Material for the task:

────────────────────

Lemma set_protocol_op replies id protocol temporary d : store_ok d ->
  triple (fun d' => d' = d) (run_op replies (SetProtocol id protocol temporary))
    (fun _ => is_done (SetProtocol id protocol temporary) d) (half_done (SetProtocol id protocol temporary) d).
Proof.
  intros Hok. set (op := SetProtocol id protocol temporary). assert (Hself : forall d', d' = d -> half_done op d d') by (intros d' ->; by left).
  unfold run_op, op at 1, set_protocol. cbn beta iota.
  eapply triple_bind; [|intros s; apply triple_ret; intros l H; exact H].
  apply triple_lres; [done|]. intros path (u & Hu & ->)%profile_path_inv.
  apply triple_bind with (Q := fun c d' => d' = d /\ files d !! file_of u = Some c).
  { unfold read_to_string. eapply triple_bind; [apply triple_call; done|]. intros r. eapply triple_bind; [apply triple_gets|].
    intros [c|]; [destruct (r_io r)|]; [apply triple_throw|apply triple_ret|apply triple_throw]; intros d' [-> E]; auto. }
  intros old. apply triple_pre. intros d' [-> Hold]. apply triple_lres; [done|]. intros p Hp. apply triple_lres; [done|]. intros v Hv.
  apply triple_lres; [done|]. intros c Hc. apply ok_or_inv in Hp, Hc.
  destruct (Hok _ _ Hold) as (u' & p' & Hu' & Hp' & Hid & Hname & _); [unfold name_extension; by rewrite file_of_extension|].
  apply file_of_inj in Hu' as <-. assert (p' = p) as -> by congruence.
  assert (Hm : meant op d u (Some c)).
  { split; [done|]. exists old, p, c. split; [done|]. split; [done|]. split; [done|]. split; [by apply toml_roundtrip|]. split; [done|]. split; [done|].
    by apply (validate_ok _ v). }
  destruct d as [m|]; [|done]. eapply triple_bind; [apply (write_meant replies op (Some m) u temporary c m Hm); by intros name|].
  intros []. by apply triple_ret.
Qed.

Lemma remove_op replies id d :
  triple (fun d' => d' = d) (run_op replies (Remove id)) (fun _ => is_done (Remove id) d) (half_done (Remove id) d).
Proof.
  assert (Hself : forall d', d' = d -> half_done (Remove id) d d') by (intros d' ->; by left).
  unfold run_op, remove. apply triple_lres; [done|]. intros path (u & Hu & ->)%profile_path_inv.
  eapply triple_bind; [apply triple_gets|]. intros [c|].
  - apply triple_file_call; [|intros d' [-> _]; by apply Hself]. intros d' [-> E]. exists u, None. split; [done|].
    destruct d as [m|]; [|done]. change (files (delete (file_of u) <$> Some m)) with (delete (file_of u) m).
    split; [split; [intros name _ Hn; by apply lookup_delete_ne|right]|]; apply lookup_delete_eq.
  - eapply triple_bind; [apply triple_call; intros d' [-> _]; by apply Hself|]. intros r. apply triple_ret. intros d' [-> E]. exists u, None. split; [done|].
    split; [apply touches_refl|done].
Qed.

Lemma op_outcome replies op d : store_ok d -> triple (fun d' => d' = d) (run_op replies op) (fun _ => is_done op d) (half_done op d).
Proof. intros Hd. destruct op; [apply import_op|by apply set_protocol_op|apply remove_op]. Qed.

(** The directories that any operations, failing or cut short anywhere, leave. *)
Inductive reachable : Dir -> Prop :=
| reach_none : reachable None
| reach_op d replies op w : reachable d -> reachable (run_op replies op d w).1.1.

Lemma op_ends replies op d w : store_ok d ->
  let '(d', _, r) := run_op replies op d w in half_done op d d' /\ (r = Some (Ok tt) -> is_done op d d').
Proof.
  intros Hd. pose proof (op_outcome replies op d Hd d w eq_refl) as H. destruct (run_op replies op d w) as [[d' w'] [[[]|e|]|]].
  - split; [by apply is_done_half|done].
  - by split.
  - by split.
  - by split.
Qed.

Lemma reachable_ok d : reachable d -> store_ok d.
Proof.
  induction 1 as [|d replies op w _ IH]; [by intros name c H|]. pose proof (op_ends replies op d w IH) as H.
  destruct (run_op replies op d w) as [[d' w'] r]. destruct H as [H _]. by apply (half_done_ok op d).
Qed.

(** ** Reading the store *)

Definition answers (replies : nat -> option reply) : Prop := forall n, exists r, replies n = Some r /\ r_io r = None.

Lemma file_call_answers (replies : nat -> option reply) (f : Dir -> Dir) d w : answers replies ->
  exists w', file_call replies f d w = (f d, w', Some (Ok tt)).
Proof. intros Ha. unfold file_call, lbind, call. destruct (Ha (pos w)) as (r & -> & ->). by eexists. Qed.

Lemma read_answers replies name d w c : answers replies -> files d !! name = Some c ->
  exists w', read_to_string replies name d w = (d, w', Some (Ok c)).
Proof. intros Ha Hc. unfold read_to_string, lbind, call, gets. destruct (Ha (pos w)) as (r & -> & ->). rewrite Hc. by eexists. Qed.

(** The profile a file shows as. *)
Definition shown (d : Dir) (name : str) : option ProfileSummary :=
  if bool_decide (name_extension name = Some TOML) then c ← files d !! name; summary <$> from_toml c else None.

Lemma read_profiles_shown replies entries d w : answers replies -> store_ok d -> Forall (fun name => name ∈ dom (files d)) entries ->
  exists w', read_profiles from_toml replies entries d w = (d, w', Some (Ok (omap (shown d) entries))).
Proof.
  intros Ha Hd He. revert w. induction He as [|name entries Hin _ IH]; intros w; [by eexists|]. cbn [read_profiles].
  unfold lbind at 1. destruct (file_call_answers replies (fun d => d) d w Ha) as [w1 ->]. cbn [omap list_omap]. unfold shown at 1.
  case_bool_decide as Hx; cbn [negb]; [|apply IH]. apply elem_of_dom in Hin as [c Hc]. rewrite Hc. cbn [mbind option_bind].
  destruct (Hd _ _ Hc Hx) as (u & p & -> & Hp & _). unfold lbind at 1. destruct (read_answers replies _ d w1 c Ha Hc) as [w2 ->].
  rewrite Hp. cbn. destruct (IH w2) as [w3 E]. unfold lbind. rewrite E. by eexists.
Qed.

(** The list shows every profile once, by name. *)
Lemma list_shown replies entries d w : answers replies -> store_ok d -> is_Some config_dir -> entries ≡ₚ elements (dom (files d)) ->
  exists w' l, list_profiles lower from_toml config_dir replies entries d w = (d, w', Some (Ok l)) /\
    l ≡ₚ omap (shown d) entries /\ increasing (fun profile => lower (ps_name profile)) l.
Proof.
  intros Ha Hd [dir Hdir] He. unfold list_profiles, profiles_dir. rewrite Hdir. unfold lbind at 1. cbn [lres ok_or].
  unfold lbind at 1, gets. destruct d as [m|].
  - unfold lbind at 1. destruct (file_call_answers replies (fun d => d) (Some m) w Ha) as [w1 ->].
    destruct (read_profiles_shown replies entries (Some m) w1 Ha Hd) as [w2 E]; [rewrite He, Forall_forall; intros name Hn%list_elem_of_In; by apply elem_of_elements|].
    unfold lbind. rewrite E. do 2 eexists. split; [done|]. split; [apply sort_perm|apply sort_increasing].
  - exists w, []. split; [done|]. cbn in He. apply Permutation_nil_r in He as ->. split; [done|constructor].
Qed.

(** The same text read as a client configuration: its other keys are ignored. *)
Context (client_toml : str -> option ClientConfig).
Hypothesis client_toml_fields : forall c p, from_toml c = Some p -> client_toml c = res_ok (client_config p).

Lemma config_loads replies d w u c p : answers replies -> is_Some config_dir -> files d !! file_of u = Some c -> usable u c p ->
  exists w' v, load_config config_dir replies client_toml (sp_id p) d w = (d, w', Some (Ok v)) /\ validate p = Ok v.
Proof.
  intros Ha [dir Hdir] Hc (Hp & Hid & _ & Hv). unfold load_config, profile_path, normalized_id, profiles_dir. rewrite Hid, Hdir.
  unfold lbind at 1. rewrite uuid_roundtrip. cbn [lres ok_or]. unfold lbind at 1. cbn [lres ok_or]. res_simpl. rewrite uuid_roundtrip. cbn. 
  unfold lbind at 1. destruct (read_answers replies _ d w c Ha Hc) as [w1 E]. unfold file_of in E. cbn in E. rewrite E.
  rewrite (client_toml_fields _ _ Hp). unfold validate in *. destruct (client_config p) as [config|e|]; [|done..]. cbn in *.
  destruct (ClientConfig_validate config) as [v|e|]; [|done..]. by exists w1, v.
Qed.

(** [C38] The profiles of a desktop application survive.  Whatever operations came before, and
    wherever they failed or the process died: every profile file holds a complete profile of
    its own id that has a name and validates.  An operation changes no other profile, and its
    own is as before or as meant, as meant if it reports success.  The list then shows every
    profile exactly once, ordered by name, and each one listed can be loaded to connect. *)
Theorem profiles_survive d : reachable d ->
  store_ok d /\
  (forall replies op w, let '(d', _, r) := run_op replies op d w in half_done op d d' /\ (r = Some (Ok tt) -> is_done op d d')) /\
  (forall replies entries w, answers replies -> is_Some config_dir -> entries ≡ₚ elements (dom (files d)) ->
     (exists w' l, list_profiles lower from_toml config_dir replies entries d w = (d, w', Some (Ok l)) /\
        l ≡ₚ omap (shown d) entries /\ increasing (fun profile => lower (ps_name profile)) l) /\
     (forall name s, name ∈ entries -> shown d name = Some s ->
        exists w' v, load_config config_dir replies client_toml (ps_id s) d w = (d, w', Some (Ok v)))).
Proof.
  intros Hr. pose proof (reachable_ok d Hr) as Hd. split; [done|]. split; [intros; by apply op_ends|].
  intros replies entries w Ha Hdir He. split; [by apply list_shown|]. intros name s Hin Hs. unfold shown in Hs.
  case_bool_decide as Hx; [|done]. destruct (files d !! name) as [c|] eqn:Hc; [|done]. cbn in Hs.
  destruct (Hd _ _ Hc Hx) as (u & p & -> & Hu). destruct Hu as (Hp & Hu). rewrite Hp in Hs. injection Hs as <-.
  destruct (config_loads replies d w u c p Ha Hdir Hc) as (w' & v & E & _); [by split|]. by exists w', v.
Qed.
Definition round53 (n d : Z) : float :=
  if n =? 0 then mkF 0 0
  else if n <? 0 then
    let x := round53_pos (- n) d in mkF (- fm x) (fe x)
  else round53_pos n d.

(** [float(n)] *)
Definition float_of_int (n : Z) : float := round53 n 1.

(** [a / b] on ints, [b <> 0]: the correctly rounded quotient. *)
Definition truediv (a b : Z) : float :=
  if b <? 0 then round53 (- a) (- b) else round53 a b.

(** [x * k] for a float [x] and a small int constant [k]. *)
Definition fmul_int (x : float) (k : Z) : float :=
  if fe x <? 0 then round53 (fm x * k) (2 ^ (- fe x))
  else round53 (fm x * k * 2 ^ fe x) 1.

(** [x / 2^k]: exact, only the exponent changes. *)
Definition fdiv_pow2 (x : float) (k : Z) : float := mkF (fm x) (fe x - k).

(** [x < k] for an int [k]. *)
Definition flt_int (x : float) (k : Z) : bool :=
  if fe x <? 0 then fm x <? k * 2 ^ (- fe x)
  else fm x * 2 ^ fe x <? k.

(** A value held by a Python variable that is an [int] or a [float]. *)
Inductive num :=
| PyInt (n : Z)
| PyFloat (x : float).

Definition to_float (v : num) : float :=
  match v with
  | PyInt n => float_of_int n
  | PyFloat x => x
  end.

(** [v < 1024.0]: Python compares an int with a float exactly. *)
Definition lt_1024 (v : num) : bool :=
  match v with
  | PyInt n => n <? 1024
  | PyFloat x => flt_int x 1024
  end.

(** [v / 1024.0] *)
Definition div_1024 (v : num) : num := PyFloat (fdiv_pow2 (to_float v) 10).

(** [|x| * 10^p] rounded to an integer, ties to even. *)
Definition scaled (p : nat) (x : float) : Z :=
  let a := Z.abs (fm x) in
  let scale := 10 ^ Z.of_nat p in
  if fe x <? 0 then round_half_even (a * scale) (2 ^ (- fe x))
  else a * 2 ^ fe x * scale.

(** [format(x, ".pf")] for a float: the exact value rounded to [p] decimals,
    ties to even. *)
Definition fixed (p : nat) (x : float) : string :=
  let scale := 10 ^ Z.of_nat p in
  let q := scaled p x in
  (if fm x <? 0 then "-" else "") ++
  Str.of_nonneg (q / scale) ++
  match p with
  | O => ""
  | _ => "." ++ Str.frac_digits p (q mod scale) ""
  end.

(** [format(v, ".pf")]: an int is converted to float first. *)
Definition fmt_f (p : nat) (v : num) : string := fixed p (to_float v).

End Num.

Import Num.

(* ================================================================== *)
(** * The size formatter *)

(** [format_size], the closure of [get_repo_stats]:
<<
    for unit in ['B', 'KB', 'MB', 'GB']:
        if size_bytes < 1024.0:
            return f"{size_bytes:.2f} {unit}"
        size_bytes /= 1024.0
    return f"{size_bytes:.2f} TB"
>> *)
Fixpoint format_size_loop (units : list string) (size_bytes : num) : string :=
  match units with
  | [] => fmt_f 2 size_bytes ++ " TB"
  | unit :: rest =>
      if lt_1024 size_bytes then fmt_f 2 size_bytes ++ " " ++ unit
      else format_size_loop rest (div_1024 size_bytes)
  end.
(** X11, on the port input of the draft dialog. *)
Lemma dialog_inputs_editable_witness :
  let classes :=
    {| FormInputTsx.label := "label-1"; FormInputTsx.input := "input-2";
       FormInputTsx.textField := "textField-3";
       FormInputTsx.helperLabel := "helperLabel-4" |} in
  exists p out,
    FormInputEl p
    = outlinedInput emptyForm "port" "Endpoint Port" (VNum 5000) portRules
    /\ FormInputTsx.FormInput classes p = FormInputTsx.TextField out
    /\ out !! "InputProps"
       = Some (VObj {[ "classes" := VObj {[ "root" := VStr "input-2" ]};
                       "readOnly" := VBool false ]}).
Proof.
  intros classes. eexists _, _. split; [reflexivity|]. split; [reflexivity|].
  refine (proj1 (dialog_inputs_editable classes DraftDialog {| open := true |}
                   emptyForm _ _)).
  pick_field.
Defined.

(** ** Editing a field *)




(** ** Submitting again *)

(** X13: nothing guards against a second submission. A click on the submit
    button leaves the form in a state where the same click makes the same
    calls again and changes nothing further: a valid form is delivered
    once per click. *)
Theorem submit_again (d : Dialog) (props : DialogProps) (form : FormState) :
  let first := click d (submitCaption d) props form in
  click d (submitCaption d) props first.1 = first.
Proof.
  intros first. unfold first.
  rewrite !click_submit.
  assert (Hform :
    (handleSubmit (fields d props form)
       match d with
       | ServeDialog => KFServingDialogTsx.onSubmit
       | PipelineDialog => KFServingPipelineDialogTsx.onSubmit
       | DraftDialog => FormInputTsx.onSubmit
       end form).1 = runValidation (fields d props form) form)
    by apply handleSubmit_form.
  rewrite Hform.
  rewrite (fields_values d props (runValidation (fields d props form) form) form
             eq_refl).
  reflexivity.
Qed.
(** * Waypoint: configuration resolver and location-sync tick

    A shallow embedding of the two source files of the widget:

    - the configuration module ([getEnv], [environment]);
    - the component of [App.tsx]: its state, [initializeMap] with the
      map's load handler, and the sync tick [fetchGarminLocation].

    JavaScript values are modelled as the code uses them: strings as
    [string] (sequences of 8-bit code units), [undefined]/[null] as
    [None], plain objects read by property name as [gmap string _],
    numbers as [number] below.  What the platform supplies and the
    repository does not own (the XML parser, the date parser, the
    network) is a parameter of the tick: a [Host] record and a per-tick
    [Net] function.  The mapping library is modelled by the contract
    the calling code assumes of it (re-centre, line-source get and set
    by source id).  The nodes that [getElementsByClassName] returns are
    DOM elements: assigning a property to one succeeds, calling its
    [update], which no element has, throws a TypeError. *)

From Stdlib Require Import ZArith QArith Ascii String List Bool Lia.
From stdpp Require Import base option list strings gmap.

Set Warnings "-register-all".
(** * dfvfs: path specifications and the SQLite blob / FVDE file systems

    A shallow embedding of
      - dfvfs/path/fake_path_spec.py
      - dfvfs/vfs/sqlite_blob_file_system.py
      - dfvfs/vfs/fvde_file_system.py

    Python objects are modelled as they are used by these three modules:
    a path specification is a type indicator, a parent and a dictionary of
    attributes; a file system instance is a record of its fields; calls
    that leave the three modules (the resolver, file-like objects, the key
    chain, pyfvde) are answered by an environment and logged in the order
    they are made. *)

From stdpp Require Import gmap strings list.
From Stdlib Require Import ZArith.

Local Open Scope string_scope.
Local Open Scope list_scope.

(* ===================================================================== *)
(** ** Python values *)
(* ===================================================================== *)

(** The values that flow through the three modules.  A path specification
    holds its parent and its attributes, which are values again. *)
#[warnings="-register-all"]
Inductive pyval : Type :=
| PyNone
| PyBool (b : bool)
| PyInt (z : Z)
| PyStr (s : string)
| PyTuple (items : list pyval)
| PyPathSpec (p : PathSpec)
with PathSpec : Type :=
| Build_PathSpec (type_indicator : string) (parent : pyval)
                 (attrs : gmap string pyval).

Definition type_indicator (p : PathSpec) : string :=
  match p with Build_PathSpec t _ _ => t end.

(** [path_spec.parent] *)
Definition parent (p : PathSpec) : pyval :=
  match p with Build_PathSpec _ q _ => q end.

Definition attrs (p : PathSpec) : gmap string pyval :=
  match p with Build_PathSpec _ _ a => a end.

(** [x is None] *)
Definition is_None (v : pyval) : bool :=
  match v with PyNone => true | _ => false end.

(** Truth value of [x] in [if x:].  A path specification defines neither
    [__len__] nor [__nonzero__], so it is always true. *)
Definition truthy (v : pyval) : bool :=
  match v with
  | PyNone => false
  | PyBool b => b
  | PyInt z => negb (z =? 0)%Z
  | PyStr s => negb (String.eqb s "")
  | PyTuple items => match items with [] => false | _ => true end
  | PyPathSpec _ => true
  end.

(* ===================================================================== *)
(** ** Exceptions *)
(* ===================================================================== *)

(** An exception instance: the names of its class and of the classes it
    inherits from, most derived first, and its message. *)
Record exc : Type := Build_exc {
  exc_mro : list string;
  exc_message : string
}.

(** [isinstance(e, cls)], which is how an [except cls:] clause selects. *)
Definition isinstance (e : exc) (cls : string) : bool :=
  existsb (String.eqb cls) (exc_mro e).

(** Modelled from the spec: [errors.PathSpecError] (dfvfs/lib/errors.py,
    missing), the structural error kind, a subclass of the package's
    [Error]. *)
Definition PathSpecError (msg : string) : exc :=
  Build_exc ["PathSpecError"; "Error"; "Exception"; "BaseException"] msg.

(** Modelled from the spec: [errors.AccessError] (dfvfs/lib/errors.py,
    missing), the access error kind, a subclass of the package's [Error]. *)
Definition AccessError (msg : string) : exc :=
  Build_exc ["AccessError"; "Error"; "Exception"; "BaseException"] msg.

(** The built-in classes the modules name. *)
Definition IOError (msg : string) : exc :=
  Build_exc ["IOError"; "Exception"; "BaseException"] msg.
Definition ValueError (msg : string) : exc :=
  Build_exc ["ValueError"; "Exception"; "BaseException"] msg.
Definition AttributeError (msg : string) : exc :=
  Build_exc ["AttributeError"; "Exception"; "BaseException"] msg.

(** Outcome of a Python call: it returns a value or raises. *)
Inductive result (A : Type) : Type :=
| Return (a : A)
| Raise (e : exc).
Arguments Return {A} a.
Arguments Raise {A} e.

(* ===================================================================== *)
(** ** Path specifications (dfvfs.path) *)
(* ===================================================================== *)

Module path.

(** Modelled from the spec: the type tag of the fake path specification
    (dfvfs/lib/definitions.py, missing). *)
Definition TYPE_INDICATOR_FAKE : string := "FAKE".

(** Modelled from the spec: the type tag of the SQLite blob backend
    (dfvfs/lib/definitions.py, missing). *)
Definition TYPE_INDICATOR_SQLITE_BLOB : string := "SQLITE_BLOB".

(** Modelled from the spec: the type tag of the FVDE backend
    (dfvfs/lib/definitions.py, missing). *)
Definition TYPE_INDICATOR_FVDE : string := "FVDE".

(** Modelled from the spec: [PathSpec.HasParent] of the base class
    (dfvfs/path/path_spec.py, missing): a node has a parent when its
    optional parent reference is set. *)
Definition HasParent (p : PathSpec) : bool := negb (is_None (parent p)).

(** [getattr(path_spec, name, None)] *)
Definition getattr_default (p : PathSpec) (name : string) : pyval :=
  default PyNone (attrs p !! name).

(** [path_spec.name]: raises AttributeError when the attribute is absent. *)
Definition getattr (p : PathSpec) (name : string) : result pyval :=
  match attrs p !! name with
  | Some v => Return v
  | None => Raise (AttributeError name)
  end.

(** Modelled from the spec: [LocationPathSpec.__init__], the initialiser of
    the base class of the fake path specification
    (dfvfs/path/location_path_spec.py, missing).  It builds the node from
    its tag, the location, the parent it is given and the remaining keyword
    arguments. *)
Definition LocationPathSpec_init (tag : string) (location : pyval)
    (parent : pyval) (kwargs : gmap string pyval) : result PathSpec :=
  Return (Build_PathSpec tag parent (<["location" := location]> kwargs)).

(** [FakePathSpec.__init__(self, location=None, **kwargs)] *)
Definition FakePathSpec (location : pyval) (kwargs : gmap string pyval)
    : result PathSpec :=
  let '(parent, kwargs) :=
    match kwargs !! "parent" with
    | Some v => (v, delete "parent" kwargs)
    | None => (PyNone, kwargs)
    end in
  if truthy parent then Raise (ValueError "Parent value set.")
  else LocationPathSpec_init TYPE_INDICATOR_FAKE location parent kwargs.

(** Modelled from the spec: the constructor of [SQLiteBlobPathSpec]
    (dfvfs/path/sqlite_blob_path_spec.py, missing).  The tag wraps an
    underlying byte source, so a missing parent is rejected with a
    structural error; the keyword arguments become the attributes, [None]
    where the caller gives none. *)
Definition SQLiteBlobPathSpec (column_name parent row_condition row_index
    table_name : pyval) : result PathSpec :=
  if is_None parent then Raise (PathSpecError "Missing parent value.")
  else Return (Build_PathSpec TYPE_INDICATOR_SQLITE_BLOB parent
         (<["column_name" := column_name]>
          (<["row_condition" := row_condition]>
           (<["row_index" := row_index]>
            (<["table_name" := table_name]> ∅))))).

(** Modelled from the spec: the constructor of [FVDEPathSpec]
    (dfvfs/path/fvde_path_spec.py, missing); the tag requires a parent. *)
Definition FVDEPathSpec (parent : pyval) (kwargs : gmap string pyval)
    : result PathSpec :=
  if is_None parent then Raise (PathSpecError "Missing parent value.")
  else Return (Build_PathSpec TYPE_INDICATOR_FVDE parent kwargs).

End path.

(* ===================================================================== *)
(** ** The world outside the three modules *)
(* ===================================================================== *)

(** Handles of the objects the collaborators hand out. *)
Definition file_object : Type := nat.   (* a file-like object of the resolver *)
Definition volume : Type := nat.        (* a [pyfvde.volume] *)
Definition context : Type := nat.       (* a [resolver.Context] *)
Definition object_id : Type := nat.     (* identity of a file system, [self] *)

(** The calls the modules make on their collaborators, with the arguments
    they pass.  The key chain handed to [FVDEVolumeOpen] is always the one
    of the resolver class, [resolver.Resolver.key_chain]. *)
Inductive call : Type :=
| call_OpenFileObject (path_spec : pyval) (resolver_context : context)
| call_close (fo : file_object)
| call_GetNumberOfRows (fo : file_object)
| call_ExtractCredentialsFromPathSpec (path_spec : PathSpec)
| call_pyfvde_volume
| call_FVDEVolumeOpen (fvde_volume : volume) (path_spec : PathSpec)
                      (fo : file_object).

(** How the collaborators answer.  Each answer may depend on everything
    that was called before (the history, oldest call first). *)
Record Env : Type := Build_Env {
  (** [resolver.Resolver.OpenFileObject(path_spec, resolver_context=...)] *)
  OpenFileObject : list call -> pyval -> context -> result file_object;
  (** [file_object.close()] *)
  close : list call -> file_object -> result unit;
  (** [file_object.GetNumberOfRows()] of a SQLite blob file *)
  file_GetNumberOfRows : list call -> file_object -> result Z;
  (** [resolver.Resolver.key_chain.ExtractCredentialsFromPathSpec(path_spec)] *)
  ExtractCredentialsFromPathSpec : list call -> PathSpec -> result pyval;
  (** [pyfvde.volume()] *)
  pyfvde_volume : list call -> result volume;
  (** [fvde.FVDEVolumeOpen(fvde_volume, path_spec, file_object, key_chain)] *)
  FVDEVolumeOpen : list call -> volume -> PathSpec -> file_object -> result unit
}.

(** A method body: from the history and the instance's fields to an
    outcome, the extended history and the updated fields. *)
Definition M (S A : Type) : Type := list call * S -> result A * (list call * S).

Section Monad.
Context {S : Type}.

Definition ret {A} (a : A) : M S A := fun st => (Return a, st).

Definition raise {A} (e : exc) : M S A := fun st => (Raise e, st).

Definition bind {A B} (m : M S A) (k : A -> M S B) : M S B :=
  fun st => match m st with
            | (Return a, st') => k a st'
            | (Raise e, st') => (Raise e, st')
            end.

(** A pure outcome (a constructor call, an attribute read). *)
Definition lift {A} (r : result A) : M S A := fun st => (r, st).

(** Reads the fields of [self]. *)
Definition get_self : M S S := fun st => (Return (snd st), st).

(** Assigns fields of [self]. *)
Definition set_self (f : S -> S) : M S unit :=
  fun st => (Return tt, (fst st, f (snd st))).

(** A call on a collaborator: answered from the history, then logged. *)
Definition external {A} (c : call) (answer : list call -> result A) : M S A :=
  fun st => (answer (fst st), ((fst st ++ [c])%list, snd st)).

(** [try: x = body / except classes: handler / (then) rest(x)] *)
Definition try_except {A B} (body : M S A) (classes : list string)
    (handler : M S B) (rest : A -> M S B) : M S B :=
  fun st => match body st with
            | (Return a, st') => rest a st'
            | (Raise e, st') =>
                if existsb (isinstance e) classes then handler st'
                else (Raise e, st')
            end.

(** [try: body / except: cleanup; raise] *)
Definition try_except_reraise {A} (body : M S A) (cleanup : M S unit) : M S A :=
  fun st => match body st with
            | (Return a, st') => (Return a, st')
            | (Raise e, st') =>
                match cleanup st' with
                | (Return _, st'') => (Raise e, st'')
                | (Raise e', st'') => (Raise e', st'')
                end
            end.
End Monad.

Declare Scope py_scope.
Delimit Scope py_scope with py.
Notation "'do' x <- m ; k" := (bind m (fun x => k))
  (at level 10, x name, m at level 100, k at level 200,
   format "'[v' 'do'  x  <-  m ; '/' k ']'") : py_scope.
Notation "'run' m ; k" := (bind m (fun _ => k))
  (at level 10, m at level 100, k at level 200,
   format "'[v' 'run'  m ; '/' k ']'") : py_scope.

────────────────────

Your objective: Word for word, reproduce the listing above from its start up to and including the line that has "apply file_of_inj in". Give only those lines.

Worked solution:
Lemma set_protocol_op replies id protocol temporary d : store_ok d ->
  triple (fun d' => d' = d) (run_op replies (SetProtocol id protocol temporary))
    (fun _ => is_done (SetProtocol id protocol temporary) d) (half_done (SetProtocol id protocol temporary) d).
Proof.
  intros Hok. set (op := SetProtocol id protocol temporary). assert (Hself : forall d', d' = d -> half_done op d d') by (intros d' ->; by left).
  unfold run_op, op at 1, set_protocol. cbn beta iota.
  eapply triple_bind; [|intros s; apply triple_ret; intros l H; exact H].
  apply triple_lres; [done|]. intros path (u & Hu & ->)%profile_path_inv.
  apply triple_bind with (Q := fun c d' => d' = d /\ files d !! file_of u = Some c).
  { unfold read_to_string. eapply triple_bind; [apply triple_call; done|]. intros r. eapply triple_bind; [apply triple_gets|].
    intros [c|]; [destruct (r_io r)|]; [apply triple_throw|apply triple_ret|apply triple_throw]; intros d' [-> E]; auto. }
  intros old. apply triple_pre. intros d' [-> Hold]. apply triple_lres; [done|]. intros p Hp. apply triple_lres; [done|]. intros v Hv.
  apply triple_lres; [done|]. intros c Hc. apply ok_or_inv in Hp, Hc.
  destruct (Hok _ _ Hold) as (u' & p' & Hu' & Hp' & Hid & Hname & _); [unfold name_extension; by rewrite file_of_extension|].
  apply file_of_inj in Hu' as <-. assert (p' = p) as -> by congruence.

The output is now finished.